TASK GOAL >> For the records below, report how many lines include the string "alter", leaving out everything except the number.

MATERIALS PROVIDED >>
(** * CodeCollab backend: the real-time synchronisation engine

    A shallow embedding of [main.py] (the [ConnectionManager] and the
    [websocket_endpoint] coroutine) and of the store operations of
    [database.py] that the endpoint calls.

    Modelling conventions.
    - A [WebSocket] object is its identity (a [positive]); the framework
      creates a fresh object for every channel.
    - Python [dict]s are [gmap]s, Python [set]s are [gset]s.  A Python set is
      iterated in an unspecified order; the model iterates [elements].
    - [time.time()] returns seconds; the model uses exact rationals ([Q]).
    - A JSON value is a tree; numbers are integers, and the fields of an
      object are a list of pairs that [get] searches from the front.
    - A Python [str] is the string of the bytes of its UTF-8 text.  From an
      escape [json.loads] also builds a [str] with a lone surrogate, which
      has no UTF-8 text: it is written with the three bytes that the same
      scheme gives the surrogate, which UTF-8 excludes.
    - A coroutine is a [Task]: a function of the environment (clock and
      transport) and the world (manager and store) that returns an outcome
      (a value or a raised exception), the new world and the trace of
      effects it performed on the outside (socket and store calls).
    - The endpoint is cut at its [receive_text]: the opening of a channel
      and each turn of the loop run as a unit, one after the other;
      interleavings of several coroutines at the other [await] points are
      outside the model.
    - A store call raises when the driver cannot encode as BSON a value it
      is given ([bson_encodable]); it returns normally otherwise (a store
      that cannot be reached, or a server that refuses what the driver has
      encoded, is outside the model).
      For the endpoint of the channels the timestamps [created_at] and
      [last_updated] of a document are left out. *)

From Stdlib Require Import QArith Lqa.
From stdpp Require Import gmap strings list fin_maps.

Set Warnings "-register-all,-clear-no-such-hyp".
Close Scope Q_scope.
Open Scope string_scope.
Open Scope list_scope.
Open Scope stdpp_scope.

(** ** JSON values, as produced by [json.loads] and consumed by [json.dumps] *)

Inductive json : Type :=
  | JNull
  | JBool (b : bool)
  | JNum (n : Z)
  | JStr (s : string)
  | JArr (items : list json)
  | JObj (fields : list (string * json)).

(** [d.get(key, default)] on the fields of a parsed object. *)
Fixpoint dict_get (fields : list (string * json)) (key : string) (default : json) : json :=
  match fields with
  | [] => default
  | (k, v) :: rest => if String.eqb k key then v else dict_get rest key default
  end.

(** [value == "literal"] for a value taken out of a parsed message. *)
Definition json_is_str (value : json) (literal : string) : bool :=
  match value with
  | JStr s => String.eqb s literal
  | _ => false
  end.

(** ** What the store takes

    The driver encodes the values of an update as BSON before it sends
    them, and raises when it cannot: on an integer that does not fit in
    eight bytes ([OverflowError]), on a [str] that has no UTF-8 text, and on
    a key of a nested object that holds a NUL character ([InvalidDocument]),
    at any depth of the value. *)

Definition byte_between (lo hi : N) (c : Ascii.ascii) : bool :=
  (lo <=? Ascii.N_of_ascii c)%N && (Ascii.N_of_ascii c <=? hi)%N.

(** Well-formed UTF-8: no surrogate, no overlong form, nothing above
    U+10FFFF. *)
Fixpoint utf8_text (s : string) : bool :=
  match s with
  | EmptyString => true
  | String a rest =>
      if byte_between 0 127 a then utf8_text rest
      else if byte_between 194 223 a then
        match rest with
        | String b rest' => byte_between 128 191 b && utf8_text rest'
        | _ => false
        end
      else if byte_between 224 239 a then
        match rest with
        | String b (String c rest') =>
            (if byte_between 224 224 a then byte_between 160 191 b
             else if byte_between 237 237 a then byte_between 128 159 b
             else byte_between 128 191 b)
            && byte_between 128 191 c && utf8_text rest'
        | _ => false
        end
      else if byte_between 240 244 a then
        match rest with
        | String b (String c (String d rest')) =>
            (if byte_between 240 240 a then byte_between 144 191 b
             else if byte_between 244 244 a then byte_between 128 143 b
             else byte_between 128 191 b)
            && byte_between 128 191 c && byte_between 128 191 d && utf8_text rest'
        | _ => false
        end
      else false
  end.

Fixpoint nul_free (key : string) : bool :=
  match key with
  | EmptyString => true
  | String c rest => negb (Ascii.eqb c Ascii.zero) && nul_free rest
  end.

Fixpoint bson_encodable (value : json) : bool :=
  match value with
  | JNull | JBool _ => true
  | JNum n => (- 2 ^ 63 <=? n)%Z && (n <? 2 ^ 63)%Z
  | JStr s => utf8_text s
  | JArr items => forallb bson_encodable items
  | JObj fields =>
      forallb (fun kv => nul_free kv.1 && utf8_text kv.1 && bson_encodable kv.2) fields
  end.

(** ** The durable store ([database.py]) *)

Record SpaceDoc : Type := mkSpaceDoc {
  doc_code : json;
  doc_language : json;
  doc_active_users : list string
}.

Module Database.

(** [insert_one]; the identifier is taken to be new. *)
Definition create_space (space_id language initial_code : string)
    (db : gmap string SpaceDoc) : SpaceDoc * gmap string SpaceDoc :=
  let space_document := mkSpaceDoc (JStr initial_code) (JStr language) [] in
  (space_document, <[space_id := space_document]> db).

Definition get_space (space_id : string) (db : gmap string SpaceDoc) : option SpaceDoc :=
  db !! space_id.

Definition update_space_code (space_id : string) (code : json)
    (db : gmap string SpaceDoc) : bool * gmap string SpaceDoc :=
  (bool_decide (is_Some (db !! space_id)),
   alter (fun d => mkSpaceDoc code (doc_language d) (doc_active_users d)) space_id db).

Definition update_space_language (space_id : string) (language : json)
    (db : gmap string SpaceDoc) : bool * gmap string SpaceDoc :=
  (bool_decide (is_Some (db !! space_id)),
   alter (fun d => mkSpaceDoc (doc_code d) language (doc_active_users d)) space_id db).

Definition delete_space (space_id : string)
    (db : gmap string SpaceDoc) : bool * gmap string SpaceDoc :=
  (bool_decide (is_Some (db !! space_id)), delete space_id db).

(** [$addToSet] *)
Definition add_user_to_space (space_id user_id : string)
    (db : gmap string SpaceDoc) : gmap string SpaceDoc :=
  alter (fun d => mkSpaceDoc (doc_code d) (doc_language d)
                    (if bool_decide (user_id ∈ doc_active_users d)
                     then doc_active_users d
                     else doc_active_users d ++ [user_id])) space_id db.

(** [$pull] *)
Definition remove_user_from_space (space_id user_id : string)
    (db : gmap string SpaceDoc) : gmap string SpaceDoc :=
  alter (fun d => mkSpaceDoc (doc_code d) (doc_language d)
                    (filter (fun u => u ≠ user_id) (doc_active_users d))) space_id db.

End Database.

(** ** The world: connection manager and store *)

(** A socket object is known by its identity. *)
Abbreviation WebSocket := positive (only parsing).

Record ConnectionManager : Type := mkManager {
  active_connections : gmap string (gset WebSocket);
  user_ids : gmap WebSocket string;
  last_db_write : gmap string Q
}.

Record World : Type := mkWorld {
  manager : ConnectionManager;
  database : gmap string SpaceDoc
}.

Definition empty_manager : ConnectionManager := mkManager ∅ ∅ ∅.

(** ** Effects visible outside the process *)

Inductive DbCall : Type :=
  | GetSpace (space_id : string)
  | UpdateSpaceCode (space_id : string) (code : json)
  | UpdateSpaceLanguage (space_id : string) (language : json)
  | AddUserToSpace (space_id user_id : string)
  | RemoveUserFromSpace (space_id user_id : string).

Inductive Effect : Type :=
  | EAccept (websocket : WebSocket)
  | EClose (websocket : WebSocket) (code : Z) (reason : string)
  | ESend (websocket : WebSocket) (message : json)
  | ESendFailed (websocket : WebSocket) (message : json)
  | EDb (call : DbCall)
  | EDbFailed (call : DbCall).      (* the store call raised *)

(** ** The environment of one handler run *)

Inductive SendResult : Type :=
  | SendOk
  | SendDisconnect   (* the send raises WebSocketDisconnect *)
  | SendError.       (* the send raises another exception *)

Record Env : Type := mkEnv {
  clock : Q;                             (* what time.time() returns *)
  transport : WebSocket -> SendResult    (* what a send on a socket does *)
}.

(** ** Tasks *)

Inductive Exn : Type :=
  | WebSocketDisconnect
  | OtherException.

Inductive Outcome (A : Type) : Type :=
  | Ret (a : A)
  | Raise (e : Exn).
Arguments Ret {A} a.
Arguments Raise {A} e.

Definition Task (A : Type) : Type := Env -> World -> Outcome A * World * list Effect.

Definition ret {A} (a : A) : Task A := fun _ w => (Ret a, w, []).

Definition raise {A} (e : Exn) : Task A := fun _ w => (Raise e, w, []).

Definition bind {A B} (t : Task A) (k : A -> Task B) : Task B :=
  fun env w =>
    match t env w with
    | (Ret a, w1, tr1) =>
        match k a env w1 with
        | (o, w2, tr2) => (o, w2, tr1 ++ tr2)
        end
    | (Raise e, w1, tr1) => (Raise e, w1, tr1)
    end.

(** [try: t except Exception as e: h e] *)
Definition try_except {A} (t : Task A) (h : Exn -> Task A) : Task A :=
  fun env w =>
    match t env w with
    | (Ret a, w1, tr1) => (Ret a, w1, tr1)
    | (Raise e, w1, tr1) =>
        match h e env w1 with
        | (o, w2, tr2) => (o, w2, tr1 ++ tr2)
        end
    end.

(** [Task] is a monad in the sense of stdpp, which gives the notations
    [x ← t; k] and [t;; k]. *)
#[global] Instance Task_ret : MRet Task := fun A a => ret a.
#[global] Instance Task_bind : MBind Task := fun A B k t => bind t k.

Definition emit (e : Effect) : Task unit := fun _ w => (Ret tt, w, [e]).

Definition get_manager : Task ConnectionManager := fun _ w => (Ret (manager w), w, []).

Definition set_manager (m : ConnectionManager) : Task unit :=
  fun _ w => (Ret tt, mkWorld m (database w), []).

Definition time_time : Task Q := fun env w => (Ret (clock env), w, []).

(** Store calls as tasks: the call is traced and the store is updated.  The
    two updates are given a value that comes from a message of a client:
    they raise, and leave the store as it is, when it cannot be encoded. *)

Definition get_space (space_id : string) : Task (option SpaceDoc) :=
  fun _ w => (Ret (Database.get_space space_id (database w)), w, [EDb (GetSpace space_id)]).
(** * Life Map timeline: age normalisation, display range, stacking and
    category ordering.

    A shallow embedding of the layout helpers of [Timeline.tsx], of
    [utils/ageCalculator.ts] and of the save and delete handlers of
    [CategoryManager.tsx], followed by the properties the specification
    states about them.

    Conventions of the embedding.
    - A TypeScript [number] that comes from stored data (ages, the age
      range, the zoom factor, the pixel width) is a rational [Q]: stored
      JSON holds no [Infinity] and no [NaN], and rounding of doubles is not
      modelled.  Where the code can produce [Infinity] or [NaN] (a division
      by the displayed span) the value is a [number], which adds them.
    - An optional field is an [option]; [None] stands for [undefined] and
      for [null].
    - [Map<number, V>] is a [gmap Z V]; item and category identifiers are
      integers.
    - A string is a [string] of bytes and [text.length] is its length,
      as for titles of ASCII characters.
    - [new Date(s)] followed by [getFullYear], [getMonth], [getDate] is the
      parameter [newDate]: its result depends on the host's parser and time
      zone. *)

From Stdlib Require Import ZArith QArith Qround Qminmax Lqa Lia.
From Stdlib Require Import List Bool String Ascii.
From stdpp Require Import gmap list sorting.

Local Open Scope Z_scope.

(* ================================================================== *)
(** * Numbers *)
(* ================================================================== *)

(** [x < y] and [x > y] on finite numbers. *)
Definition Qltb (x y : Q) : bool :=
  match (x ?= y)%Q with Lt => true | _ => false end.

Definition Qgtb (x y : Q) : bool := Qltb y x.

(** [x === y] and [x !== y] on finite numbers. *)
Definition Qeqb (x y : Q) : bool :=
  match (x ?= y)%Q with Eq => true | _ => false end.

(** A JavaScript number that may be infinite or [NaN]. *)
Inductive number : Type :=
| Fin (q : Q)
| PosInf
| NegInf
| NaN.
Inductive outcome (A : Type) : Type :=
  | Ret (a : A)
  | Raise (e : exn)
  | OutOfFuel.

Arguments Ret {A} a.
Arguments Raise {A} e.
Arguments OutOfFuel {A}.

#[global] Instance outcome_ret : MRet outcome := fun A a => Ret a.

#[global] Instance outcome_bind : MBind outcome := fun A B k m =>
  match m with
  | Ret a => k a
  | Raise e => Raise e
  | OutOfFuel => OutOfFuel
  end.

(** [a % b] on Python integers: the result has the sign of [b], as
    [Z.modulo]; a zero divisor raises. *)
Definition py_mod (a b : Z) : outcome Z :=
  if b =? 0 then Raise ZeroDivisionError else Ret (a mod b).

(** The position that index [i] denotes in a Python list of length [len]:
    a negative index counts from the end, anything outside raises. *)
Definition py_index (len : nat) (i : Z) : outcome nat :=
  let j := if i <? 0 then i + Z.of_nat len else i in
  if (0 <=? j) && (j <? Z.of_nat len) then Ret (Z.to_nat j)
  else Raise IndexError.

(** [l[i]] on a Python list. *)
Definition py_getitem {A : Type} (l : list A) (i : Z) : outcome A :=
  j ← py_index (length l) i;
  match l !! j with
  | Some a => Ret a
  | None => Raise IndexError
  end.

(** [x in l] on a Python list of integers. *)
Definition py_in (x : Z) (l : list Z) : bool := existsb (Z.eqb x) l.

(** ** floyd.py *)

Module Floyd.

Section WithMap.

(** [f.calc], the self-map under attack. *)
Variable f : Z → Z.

RESULT OF THE EXERCISE >> 4